November 25, 2014
please pray for my girlfriend Stephanie and I that God would bring us closer, we have come together from difficult backgrounds. Please pray for God to speak to Stephanie and I to be the couple that pleases him. I want to marry Stephanie. Im trying to love her like Christ loves the church like Eph 5:32. please pray for her heart. We are getting stronger, loving more, but we are being attacked spiritually, mentally from our past, past Xs please pray for us.
November 25, 2014
Nicole Polek (This is our former employee Joe) UPDATE: We're home! It has been a long, emotional, and exhausting day but the good news is that Joe was well enough to come home! His test results all came back good and since he was stable he was released from the hospital around 6pm. Our 2 little munchkins were very happy to snuggle up with and take care of their Daddy. No they do not know full details just that "Daddy got sick at work and Mommy had to meet him at the doctors for some tests and to bring him home." No need to worry their little hearts. Joe has been feeling awful since we left the hospital... nauseous, weak, wobbly on his feet, severe headache, and obviously exhausted. He just woke up and says he's feeling a little better and did manage to eat something which I'm hoping will help with the nausea. For now he has been put on an anti-seizure medication. We will be following up with his neurologist to have an EEG done which will tell us more and determine a long term treatment plan if needed. He has been restricted from driving for now until we know more and hopefully determine a cause. It has been a scary day and I can't thank you all enough for your thoughts, prayers, and well wishes.
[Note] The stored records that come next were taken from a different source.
Lemma flat_ok_mono next next' l : next ≤ next' → flat_ok next l → flat_ok next' l.
Proof.
  intros Hle [Hs Hr]. split; [done|]. eapply Forall_impl; [exact Hr|]. cbn. intros o [? ?].
  split; [lia|done].
Qed.

Lemma flat_book_pos b taker : book_ok b → Forall (λ x, 1 ≤ o_qty x.2) (flat (prio taker b)).
Proof.
  intros [_ Hl]. apply Forall_forall. intros [p o] Hin. rewrite flat_prio in Hin.
  apply flat_price in Hin as (lv & Hin & Ho). rewrite Forall_forall in Hl.
  destruct (Hl _ Hin) as (_ & _ & Hq). rewrite Forall_forall in Hq. by apply Hq.
Qed.

(** Match, rest and report. *)
Lemma execute_sim side price qty id s m :
  ob_ok s → ref_sim s m → ref_arrival m + 1 < two64 →
  let '(res, s') := matchAndRest side price qty id s in
  let '(res', m') := execute id (ObSide_val side) price qty m in
  res = res' ∧ ref_sim s' m' ∧ ref_arrival m' ≤ ref_arrival m + 1.
Proof.
  intros Hs [Hbug Hnext Hsess Hflat Hside] Ha. unfold matchAndRest, execute.
  pose proof (book_ok_side (opposite side) s Hs) as Hb.
  pose proof (match_spec side price qty s Hb) as Hm.
  pose proof (executeLoop_sim side price (ref_arrival m)
    (flat (prio side (book_of (opposite side) s))) qty (S (length (ref_book m))) [] 0 (ref_book m)
    (side_queue _ _ _ Hb (Hside _)) Hflat (flat_book_pos _ _ Hb) ltac:(lia)) as He.
  destruct (fill _ _ _ _) as [[[q fs] gone] l]. destruct Hm as (opp' & -> & El & Hb' & _).
  destruct He as (l' & E & Hq' & Hf' & Ht). change (0 mod two32) with 0 in E.
  rewrite Hbug, E. cbn [app]. rewrite N.add_0_l. rewrite <-El in Hq'. apply queue_side in Hq'; [|done].
  rewrite obResult_fills. split; [done|].
  set (s1 := set_index _ _).
  assert (Hs1 : ∀ sd, side_sim sd (book_of sd s1) l').
  { intros sd. subst s1. rewrite book_of_set_index. apply side_sim_set; [done|].
    intros ->%opposite_ne. by eapply side_sim_ext. }
  assert (Hn1 : nextOrderId_ s1 = nextOrderId_ s ∧ obSessions_ s1 = obSessions_ s)
    by (by destruct side). destruct Hn1 as [Hn1 Hss1].
  destruct (0 <? q).
  - cbn [set_ref_book ref_arrival ref_book ref_nextId ref_sessions ref_bug].
    rewrite add64_small by done. split; [|done]. split; cbn.
    + done.
    + rewrite Hnext. by destruct side.
    + rewrite Hsess, <-Hss1. by destruct side.
    + apply flat_ok_push; [done|by destruct side].
    + intros sd. unfold rest_. rewrite book_of_set_index, book_of_set_book.
      pose proof (side_sim_push sd side _ _ price id q (ref_arrival m) (Hs1 sd)) as Hp.
      case_decide; [by subst sd|done].
  - split; [|cbn; lia]. split; [done|by rewrite Hn1|by rewrite Hss1|done|done].
Qed.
It has been comforting to know that so many people have lifted up Joe and our family during this time. Please continue to pray as we search for answers and adapt to the changes we'll be making in the waiting. We will share again when there is more to share. Thanks again. --- with Joe Pole
November 24, 2014
I have found myself in a few dark places and I guess the Lord knew as my best friend called me to go to church. As I walked across the street I thought to myself, why am I even here? Am I going to be thankful for the fact that I have no money to pay my rent, no income, no unemployment, I have no money for gas for my truck? Thankful for the chick who hit my car and has not paid to fix it, thankful for the fact that I have zero funds to cover any of my bills? Thankful for my husbands infidelity that is causing so much stress in our marriage, thankful for clients that DONT pay? As I sat down and listened to the sermon it was about Thanks/giving and how we should give thanks and give to those in need and all I could think was I am one of those people, my family is on the brink of destruction, i am one phone call away from eviction and I am still praying and trying to keep my husband from going off the deep end, sheltering our child from our ever growing complicated lives and I need to know where God is in all of this. Lord I NEED HELP!! I was told that no adultery goes unpunished, but Lord why why why?? With all that we have gone through and experienced why Lord do we have to keep getting knocked down I am drowning! The infidelity is eating at me, the possible pregnancy is eating at me, my miscarriage is eating at me, my lack of income, job prospects or clients is eating at me. I am trying Lord. I am asking for your grace, your movement in my situation. Make ways Lord, move the mountains, protect my marriage and family, help us to hear you and walk along the path you have for us, bless us with abundance, open doors for us Lord and seal the doors that should have never been open. Be with my husband Lord, heal and help him. Please break the generational curse that is upon him, fee him Lord. Help us to love one another how you intend for a husband and wife too. I pray and believe that no weapons made against us will prosper, but Lord that is all that has been happening. Guide him along the path that you have for him. Help him with his addictions and his anger. Lord he needs you. We need you Lord, we are in a very desperate situation and we are drowning. In Jesus' Name I Pray.
November 22, 2014
Please pray for us to get more business partners. My mom and dad have started their own business.
November 22, 2014
Thank YOU Almighty, Heavenly Father God in Jesus Christ. Daily, please help my son to realize that it is only in Jesus Christ that our fleeting lives have/find true meaning, true purpose and true direction. God, THY Goodness, Grace, Forgiveness, Compassion, Patience, Truth, and Mercy are Everlasting. God, YOU allowed my son, by FAITH, to pass his first interview on Thursday, November 20, 2014 @ 3:00 pm. God, YOUR WILL shall continue to be done, for the Honor, Praise and Glory of YOUR Son Jesus Christ: as/when by FAITH, my son goes through his specific preliminaries on Monday, November 24, 2014; and all other upcoming interviews thereafter; enabling his prospective employers to complete their/his screening and evaluation, prior to deciding whether or not to officially hire my son. "But without FAITH it is impossible to please HIM: for he that cometh to God must believe that HE is, and that HE is a rewarder of them that diligently seek HIM." (Hebrews 11:6) Thank you too, God's faithful army of prayer warrior saints. Your perseverance in intercessory prayer on behalf of my son's future employment is truly appreciated and still sorely needed. Humbly, In Christ Jesus Holy Name, I fervently and expectantly pray. Now faith is the substance of things hoped for, the evidence of things not seen. (Hebrews 11:1) AMEN.